*** Dataset ***
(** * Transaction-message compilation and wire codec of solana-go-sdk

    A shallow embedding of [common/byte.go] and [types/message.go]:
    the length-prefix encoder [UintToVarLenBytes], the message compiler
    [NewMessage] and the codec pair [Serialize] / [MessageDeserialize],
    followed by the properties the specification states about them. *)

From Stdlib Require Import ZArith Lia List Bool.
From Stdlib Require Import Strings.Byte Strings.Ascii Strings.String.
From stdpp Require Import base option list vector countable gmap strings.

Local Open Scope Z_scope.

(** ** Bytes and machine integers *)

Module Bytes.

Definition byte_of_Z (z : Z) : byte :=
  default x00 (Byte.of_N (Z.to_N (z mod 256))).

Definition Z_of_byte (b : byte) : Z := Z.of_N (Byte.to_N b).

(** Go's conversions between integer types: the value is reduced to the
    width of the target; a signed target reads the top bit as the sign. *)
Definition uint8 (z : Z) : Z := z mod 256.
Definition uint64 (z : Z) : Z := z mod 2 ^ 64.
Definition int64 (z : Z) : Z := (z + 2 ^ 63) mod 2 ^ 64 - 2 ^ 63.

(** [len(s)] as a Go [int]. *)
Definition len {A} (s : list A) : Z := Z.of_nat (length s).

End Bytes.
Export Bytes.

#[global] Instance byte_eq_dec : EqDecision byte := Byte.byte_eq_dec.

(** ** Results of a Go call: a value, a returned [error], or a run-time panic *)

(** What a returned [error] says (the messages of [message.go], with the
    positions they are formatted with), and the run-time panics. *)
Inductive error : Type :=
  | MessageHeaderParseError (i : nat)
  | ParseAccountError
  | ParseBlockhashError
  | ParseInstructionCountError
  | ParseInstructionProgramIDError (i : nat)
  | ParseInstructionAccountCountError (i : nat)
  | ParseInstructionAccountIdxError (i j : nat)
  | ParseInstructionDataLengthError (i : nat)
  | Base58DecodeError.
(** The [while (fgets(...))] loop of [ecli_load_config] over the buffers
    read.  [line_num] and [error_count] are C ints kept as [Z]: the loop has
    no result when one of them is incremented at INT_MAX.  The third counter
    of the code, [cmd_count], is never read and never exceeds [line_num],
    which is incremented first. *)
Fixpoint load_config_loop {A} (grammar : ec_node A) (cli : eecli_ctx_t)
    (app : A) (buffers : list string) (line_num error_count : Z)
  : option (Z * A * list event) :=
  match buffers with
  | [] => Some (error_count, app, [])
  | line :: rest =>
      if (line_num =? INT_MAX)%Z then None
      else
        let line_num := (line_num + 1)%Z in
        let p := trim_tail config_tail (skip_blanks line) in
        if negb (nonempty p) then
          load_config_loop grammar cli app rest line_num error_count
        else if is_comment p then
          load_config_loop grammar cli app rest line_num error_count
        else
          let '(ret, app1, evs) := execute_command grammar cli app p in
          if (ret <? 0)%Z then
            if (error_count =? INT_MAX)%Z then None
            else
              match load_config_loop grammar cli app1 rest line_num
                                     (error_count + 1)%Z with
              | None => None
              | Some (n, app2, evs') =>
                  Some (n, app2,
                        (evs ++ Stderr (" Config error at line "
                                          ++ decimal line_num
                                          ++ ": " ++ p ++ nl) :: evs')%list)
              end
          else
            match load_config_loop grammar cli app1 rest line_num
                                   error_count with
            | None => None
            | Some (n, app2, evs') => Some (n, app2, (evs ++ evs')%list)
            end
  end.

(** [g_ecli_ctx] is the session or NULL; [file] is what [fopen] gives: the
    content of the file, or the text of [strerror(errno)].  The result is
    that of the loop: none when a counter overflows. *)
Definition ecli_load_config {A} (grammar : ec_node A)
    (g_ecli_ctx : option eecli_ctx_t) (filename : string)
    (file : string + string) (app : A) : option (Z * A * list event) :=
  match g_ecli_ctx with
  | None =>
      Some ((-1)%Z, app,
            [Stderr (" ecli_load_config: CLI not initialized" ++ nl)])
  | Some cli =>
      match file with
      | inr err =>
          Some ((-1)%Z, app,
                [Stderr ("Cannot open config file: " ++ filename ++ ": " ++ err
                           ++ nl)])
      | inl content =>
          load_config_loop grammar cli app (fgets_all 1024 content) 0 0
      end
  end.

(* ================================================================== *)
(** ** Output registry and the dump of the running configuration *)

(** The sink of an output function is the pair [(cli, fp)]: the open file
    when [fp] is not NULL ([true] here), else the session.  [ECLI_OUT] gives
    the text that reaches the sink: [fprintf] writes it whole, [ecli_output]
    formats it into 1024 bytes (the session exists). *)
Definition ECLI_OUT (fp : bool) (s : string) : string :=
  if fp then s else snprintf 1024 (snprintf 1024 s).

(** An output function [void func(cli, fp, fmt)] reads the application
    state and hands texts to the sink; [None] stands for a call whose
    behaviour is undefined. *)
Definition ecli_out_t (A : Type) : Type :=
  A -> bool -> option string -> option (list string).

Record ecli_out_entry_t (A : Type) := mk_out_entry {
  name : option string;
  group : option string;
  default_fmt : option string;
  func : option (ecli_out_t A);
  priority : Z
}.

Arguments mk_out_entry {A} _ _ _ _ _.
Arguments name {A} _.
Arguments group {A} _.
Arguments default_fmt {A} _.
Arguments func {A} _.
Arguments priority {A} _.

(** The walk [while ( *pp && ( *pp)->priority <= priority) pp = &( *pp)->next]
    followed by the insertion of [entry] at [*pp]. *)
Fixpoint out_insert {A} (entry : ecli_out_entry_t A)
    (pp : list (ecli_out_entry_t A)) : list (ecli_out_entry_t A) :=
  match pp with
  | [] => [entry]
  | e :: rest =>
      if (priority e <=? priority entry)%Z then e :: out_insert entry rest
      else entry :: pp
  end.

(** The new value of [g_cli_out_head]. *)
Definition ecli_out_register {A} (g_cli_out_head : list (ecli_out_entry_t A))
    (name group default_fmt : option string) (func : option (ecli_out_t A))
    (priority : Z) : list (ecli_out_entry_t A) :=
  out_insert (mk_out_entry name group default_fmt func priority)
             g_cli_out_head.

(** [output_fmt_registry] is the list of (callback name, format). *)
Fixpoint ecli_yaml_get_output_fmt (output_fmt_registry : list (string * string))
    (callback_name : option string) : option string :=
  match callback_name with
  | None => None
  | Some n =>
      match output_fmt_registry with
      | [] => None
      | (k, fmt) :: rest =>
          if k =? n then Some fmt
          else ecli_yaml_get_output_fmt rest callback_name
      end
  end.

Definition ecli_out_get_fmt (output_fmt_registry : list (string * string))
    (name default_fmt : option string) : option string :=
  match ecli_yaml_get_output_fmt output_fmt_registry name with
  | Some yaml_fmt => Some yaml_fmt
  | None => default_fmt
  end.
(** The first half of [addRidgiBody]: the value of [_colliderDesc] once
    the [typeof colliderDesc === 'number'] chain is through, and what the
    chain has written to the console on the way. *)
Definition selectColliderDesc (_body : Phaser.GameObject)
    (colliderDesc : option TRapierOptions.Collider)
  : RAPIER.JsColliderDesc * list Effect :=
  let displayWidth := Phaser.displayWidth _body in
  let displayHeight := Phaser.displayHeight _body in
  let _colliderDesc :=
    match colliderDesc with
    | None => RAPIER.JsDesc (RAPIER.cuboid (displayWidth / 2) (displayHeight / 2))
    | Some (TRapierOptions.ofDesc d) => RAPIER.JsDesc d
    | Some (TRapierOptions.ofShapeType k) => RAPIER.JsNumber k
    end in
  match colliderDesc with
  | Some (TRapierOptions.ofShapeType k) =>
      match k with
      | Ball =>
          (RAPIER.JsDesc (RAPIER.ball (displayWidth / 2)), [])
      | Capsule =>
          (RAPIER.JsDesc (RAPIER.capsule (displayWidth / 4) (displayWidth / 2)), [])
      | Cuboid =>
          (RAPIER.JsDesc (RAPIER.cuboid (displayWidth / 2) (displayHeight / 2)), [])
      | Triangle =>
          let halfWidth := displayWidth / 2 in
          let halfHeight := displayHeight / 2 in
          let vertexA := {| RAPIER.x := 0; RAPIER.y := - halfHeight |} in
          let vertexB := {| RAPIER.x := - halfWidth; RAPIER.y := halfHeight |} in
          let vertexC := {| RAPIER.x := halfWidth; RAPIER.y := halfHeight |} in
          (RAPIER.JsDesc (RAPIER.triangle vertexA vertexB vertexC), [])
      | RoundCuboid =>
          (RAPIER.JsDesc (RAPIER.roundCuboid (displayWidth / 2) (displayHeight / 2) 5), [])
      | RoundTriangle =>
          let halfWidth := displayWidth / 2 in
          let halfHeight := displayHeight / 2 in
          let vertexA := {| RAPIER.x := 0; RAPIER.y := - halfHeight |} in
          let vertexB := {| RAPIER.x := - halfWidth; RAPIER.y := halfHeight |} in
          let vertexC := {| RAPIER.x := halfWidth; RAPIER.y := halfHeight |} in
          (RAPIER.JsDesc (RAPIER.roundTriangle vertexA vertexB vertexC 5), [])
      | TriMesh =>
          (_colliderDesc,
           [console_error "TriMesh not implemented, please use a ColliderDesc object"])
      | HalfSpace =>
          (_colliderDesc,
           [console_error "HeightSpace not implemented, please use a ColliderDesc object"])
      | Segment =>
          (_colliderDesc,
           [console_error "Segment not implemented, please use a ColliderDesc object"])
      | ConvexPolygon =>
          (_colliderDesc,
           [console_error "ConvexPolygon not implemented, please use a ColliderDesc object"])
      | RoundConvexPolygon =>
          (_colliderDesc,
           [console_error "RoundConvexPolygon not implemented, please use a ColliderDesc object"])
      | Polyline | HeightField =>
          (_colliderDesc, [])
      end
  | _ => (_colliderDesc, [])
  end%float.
*** End of Dataset ***
_Task prompt_
Word for word, quote the lines of the material from the first line through the line with "From stdpp Require", both ends included.

_Finished task_
(** * Transaction-message compilation and wire codec of solana-go-sdk

    A shallow embedding of [common/byte.go] and [types/message.go]:
    the length-prefix encoder [UintToVarLenBytes], the message compiler
    [NewMessage] and the codec pair [Serialize] / [MessageDeserialize],
    followed by the properties the specification states about them. *)

From Stdlib Require Import ZArith Lia List Bool.
From Stdlib Require Import Strings.Byte Strings.Ascii Strings.String.
From stdpp Require Import base option list vector countable gmap strings.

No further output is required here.